My father rarely talked about the events of his youth, we could only indirectly learn little tidbits here and there. According to grandmother, father was precocious: as a student in an old-style private school he was quite famous in the area where he lived. "He was a good artist too. When he was 8 or 9 he was always on the Yangtze River banks making drawings of Lu Two-guns. Really lifelike. An old gentleman saw him painting and said 'when this kid grows up he's going to be something special.'" But I was the only one to see any trace of my father's art.
During the Cultural Revolution, I was traveling on foot, 'establishing revolutionary ties' in the countryside, and had reached my uncle's house (the husband of my mother's sister). One day while we were eating, uncle suddenly and mysteriously said: "Quick, when you finish eating I'll show you something good." I gulped down my food and followed him into the bedroom to the front of an old-style canopy bed. At the time, the face-board into which paintings had originally been inset was -- as was then the rule -- plastered over with quotations of Chairman Mao. Carefully, my uncle extracted the thumbtacks and pulled away a quotation, revealing the painting that was hidden underneath. "Your dad painted this and gave it to your aunt and me when we were married, three paintings in all.
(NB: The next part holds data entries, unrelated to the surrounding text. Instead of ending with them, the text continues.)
#[export] Instance quietly_preorder : PreOrder quietly.
Proof.
  split.
  - intros s. split; [done|]. by exists [].
  - intros s1 s2 s3 [C1 (l1 & L1 & F1)] [C2 (l2 & L2 & F2)]. split; [congruence|].
    exists (l2 ++ l1). split; [by rewrite L2, L1, app_assoc|]. by apply Forall_app.
Qed.

(** [calm c m]: [m] is calm, and starts the next turn only if [c]. *)
Definition calm (c : bool) {A} (m : step A) : Prop :=
  forall s, quietly s (m s).2 /\ ((m s).1 = Continue -> c = true).

Lemma calm_ret c {A} (a : A) : calm c (mret a).
Proof. intros s. by split. Qed.
Lemma calm_bind c {A B} (m : step A) (f : A -> step B) :
  calm c m -> (forall a, calm c (f a)) -> calm c (m ≫= f).
Proof.
  intros M F s. unfold mbind, step_bind. destruct (M s) as [Q C]. destruct (m s) as [[a| | |e] s1]; cbn in *.
  - destruct (F a s1) as [Q' C']. split; [by etrans|done].
  - split; [done|]. auto.
  - by split.
  - by split.
Qed.
Lemma calm_get c {A} (f : HostSession -> A) : calm c (get f).
Proof. intros s. by split. Qed.
Lemma calm_ask c {A} (f : nat -> A) : calm c (ask f).
Proof. intros s. split; [|done]. split; [done|]. by exists []. Qed.
Lemma calm_put c f : (forall s, core (f s) = core s /\ ho_log (f s) = ho_log s) -> calm c (put f).
Proof. intros H s. split; [|done]. destruct (H s) as [C L]. split; [done|]. by exists []. Qed.
Lemma calm_put_media c f : calm c (put_media f).
Proof. by apply calm_put. Qed.
Lemma calm_put_clipboard c f : calm c (put_clipboard f).
Proof. by apply calm_put. Qed.
Lemma calm_emit c e : quiet e = true -> calm c (emit e).
Proof. intros Q s. split; [|done]. split; [done|]. exists [e]. by repeat constructor. Qed.
Lemma calm_fail c {A} e : calm c (fail (A:=A) e).
Proof. intros s. by split. Qed.
Lemma calm_break c {A} : calm c (break_ (A:=A)).
Proof. intros s. by split. Qed.
Lemma calm_continue {A} : calm true (continue_ (A:=A)).
Proof. intros s. by split. Qed.
Lemma calm_when c b m : calm c m -> calm c (when b m).
Proof. intros M. destruct b; [done|apply calm_ret]. Qed.
Lemma calm_lift c {X A} (f : X -> SessionError) (r : result X A) : calm c (lift f r).
Proof. destruct r; [apply calm_ret|apply calm_fail]. Qed.
Lemma calm_ignore c m : calm c m -> calm c (ignore_failure m).
Proof.
  intros M s. destruct (M s) as [Q C]. unfold ignore_failure. by destruct (m s) as [[[]| | |e] s1]; split.
Qed.
Lemma calm_weaken c {A} (m : step A) : calm false m -> calm c m.
Proof. intros M s. destruct (M s) as [Q C]. split; [done|]. intros K. by apply C in K. Qed.

End Safety.

Create HintDb calm.
#[export] Hint Resolve calm_ret calm_get calm_ask calm_put_media calm_put_clipboard calm_fail calm_break
  calm_continue calm_lift : calm.

(** Goes through the statements of a definition, the calls in the database
    [calm] taken as they are. *)
Ltac calm_step :=
  match goal with
  | |- forall _, _ => intros
  | _ => solve [auto with calm nocore]
  | |- calm _ (put _) => apply calm_put; by intros
  | |- calm _ (emit _) => apply calm_emit; reflexivity
  | |- calm _ (_ ≫= _) => apply calm_bind
  | |- calm _ (when _ _) => apply calm_when
  | |- calm _ (ignore_failure _) => apply calm_ignore
  | |- calm _ (if ?b then _ else _) => destruct b eqn:?
  | |- calm _ (match ?x with _ => _ end) => destruct x
  | |- calm _ (let _ := _ in _) => cbv zeta
  end.
Ltac calm := repeat calm_step.

Section CalmParts.

Context (E : HostEnv).

Lemma calm_send_tcp_packet c t payload : calm c (send_tcp_packet E t payload).
Proof. unfold send_tcp_packet. calm. Qed.
Hint Resolve calm_send_tcp_packet : calm.

Lemma calm_send_tcp_control c m : is_clipboard m = false -> calm c (send_tcp_control E m).
Proof. intros H. unfold send_tcp_control. calm. apply calm_emit. cbn. by rewrite H. Qed.
Hint Extern 1 (calm _ (send_tcp_control _ _)) => apply calm_send_tcp_control; reflexivity : calm.

Lemma calm_send_pairing_reject c r : calm c (send_pairing_reject E r).
Proof. unfold send_pairing_reject. calm. Qed.
Lemma calm_send_session_end c r : calm c (send_session_end E r).
Proof. unfold send_session_end. calm. apply calm_send_tcp_control. by destruct a. Qed.
Lemma calm_send_permissions c p : calm c (send_permissions E p).
Proof. unfold send_permissions. calm. Qed.
Hint Resolve calm_send_pairing_reject calm_send_session_end calm_send_permissions : calm.

Lemma calm_read_frame c : calm c (read_frame E).
Proof.
  intros s. unfold read_frame.
  destruct (he_frame E (ho_frames s)) as [p|[[] []|e|]]; cbn; (split; [split; [done|by exists []]|done]).
Qed.
Lemma calm_read_frame_until c : calm c (read_frame_until_admission E).
Proof.
  intros s. unfold read_frame_until_admission.
  destruct (he_frame E (ho_frames s)); cbn; (split; [split; [done|by exists []]|done]).
Qed.
Hint Resolve calm_read_frame calm_read_frame_until : calm.

Lemma calm_check_stop c : calm c (check_stop E).
Proof. unfold check_stop. calm. Qed.
Lemma calm_check_disconnect c p : calm c (check_disconnect p).
Proof. unfold check_disconnect. calm. Qed.
Lemma calm_update_geometry c : calm c (update_geometry E).
Proof. unfold update_geometry. calm. Qed.
Lemma calm_replace_pipeline c : calm c replace_pipeline.
Proof. unfold replace_pipeline. calm. Qed.
Hint Resolve calm_check_stop calm_check_disconnect calm_update_geometry calm_replace_pipeline : calm.
Lemma calm_restart_media b : calm true (restart_media E b).
Proof. unfold restart_media. calm. Qed.
Hint Resolve calm_restart_media : calm.
Lemma calm_check_topology b : calm true (check_topology E b).
Proof. unfold check_topology. calm. Qed.
Lemma calm_check_admission c : calm c (check_admission E).
Proof. unfold check_admission. calm. Qed.
Lemma silent_turns k s :
  peer_silent s ->
  (exists j r, (run_loop E j s).1 = Some r) \/
  (exists s', run_loop E k s = (None, s') /\ idle_step s s' /\ (k <= ho_asked s')%nat).
Proof.
  intros P. induction k as [|k IH].
  - right. exists s. split_and!; [done|done|lia].
  - destruct IH as [?|(s1 & R & Q & L)]; [by left|].
    pose proof (peer_silent_idle _ _ Q P) as P1. pose proof (turns_loop_turn s1 P1) as T.
    pose proof (run_loop_add k 1 s) as X. rewrite R in X. cbn [run_loop] in X.
    replace (k + 1)%nat with (S k) in X by lia.
    destruct (loop_turn E s1) as [[[]| | |e] s2] eqn:Y; [done| | |].
    + right. exists s2. split_and!; [done|by etrans|]. pose proof (loop_turn_asks _ _ Y P1). lia.
    + left. by exists (S k), (Ok tt); rewrite X.
    + left. by exists (S k), (Err e); rewrite X.
Qed.

Lemma handle_connection_more turns more s r :
  handle_connection E turns = (None, s) -> (run_loop E more s).1 = Some r ->
  (handle_connection E (turns + more)).1 = Some r.
Proof.
  unfold handle_connection. rewrite run_loop_add.
  destruct (run_loop E turns (initial E)) as [[r'|] s']; intros X R; simplify_eq.
  destruct (run_loop E more s) as [[]]; by simplify_eq/=.
Qed.

(** C5: a session ends when its peer falls silent.  From whatever point of
    whatever session the peer sends nothing any more, the loop is left after
    finitely many turns, if only the clock gets past every instant: an admitted
    guest by the heartbeat, anyone else at the admission deadline.  (On a host
    that can restart its media: one that cannot starts the next turn early when
    its display is gone.) *)
Theorem silent_session_ends turns s :
  handle_connection E turns = (None, s) ->
  peer_silent s ->
  (forall t, exists n, forall m, (n <= m)%nat -> t <= he_now E m) ->
  exists more r, (handle_connection E (turns + more)).1 = Some r.
Proof.
  intros R P C. destruct (C (Z.max (he_admission_deadline E) (ho_last_pong s + HEARTBEAT_TIMEOUT))) as [n N].
  destruct (silent_turns n s P) as [(j & r & X)|(s1 & X & Q & L)].
  - exists j, r. by eapply handle_connection_more.
  - assert (Last : match loop_turn E s1 with (Break, _) | (Fail _, _) => True | _ => False end).
    { apply loop_turn_ends. rewrite (id_pong _ _ Q). intros m K. apply N. lia. }
    pose proof (run_loop_add n 1 s) as Y. rewrite X in Y. cbn [run_loop] in Y.
    destruct (loop_turn E s1) as [[[]| | |e] s2]; try done.
    + exists (n + 1)%nat, (Ok tt). eapply handle_connection_more; [done|]. by rewrite Y.
    + exists (n + 1)%nat, (Err e). eapply handle_connection_more; [done|]. by rewrite Y.
Qed.

End Idle.

(** A tablet that pairs and presses a key, and is heard of no more. *)
Definition toy_silent : HostEnv :=
  toy_env_at (fun n => if (n <? 3)%nat then toy_frames n else Err (TL_Io IK_WouldBlock false))
    (fun n => if (n <? 200)%nat then 0 else from_secs (Z.of_nat n)) true (mkPairingStore [] ∅) true BOOTSTRAP_IDENTITY.

Lemma silent_session_ends_witness :
  ho_state (handle_connection toy_silent 3).2 = SS_Authenticated /\
  exists more r, (handle_connection toy_silent (3 + more)).1 = Some r.
Proof.
  split; [by vm_compute|].
  apply (silent_session_ends toy_silent eq_refl 3 (handle_connection toy_silent 3).2).
  - by vm_compute.
  - intros n L. assert (E : ho_frames (handle_connection toy_silent 3).2 = 3%nat) by by vm_compute.
    rewrite E in L. cbn [he_frame toy_silent toy_env_at]. rewrite (proj2 (Nat.ltb_ge _ _) L). exact I.
  - intros t. exists (200 + Z.to_nat t)%nat. intros m L. cbn [he_now toy_silent toy_env_at].
    rewrite (proj2 (Nat.ltb_ge _ _)) by lia. unfold from_secs. lia.
Defined.
(* ===== verification/FrameQueue.v ===== *)
(** * The queue between the receiver and the decoder

    [clients/rust/maho-app/src/frame_queue.rs]: a bounded queue of encoded frames
    that drops a chain of frames as soon as one of its references is lost, and
    asks for a key frame.  Every method holds the queue's lock, so the threads
    interleave whole methods.  The trace is not modelled; a lock is poisoned
    only by a panic of a method, and none of them panics. *)

From S2P Require Import Prelude Codec Media Assembler.

Definition FRAME_QUEUE_CAPACITY : Z := 4.
#[export] Hint Unfold FRAME_QUEUE_CAPACITY : limits.

(** The frame and the instant it was received at. *)
Definition QueuedFrame : Type := AssembledFrame * Instant.

Definition frame_id (f : QueuedFrame) : Z := fh_frame_id (asf_header f.1).
Definition is_key_frame (f : QueuedFrame) : bool := fh_is_key_frame (asf_header f.1).

Record FrameQueueState : Type := mkFrameQueueState {
  fq_frames : list QueuedFrame;
  fq_last_frame_id : option Z;
  fq_recovering : bool;
  fq_stopped : bool
}.

Definition FrameQueue_new : FrameQueueState := mkFrameQueueState [] None false false.

(** [bail!("frame queue stopped")]. *)
Inductive FrameQueueError : Type := FQ_Stopped.
(* ===== verification/Relay.v ===== *)
(** * The relay

    [clients/rust/maho-relay/src/lib.rs]: hosts register with it, clients connect
    to a registered host through it, and it forwards their frames.  Every
    WebSocket has a task; the tasks share the maps of hosts, sessions and rates,
    and run on several threads.  A task is the statement it is about to execute
    with the local variables it still needs, so that the tasks interleave
    between any two accesses to the shared maps, not only where the code awaits;
    an iteration over a map is one access.  Idle and accept timeouts and the
    ping interval are events that can happen at any time. *)

From Stdlib Require Import Sorted.
From S2P Require Import Prelude Codec Admission RelayProto.

Definition conn : Type := nat.
Definition IpAddr : Type := list byte.

Record RelayConfig : Type := mkRelayConfig {
  rc_auth_secret : list byte;
  rc_max_sessions_per_host : Z;
  rc_max_payload_len : Z;
  rc_max_session_duration : Duration;
  rc_connects_per_minute : Z
}.

Definition RelayConfig_from_secret (secret : list byte) : RelayConfig :=
  mkRelayConfig secret RELAY_MAX_SESSIONS_PER_HOST RELAY_MAX_PAYLOAD_LEN (from_secs (24 * 60 * 60))
    RELAY_CONNECTS_PER_MINUTE.

(** [None]: [RelayError::MissingSecret]. *)
Definition config_from_secret (secret : option (list byte)) : option RelayConfig :=
  match secret with
  | Some value => if len value =? 0 then None else Some (RelayConfig_from_secret value)
  | None => None
  end.

(** WebSocket messages. *)
Inductive Message : Type :=
| WS_Text (text : rstring)
| WS_Binary (bytes : list byte)
| WS_Ping (payload : list byte)
| WS_Pong (payload : list byte)
| WS_Close.

(** [accept_tx] is still there. *)
Record Session : Type := mkSession {
  ss_host_id : rstring;
  ss_client_tx : conn;
  ss_accept_tx : bool;
  ss_created : Instant
}.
He was only 18 then.” As my uncle spoke he removed the two other quotations. I hurried forward and took a close look in the dim light -- all of them were traditional Chinese-style paintings, my impression is that they were all green mountains and blue rivers, brilliantly stylized. Unfortunately several years later when I wanted to see them again, those three paintings along with that old-style bed had been 'disposed of' [by 'revolutionary' forces].
At the age of 10, father had gone to Nanjing to attend fourth year at a primary school while living at the house of his father's sister, that is to say, my grand-aunt's family. After graduation from elementary school, because of the poor economic situation at home, he was forced to discontinue his studies. Who would have thought that while he was teaching at a primary school in order to get by, he was also making a determined effort to complete the high school courses on his own! And the next year he went straight on to take the admission exam and enter the political science and Law Faculty at Jinling University in Nanjing. My grand-aunt is particularly proud of him when she speaks of this, saying that although father was young at the time, and had less than three years schooling, yet his grades in every class were always among the very best. Two years later father transferred to the State University in Anhui province; there his classmates playfully referred to him as 'the little Prime Minister,' from which you can see that he had a step up on people when it came to talent, courage, studies and knowledge; in addition to this, he probably also liked to discuss politics, and was more that a little full of himself. I once tried to ask father to talk about this, but he only made a few evasive comments and obviously did not want to say more about it; yet it is perhaps true that the proof of it can be seen in the university graduation photograph that has been preserved at home. In the photo he is wearing a Bachelor's cap and a magistrate's robes with quite an imposing stature and air about him. And as a child I often heard a favorite phrase of father's: "All the difficulties of life are not worth mentioning.”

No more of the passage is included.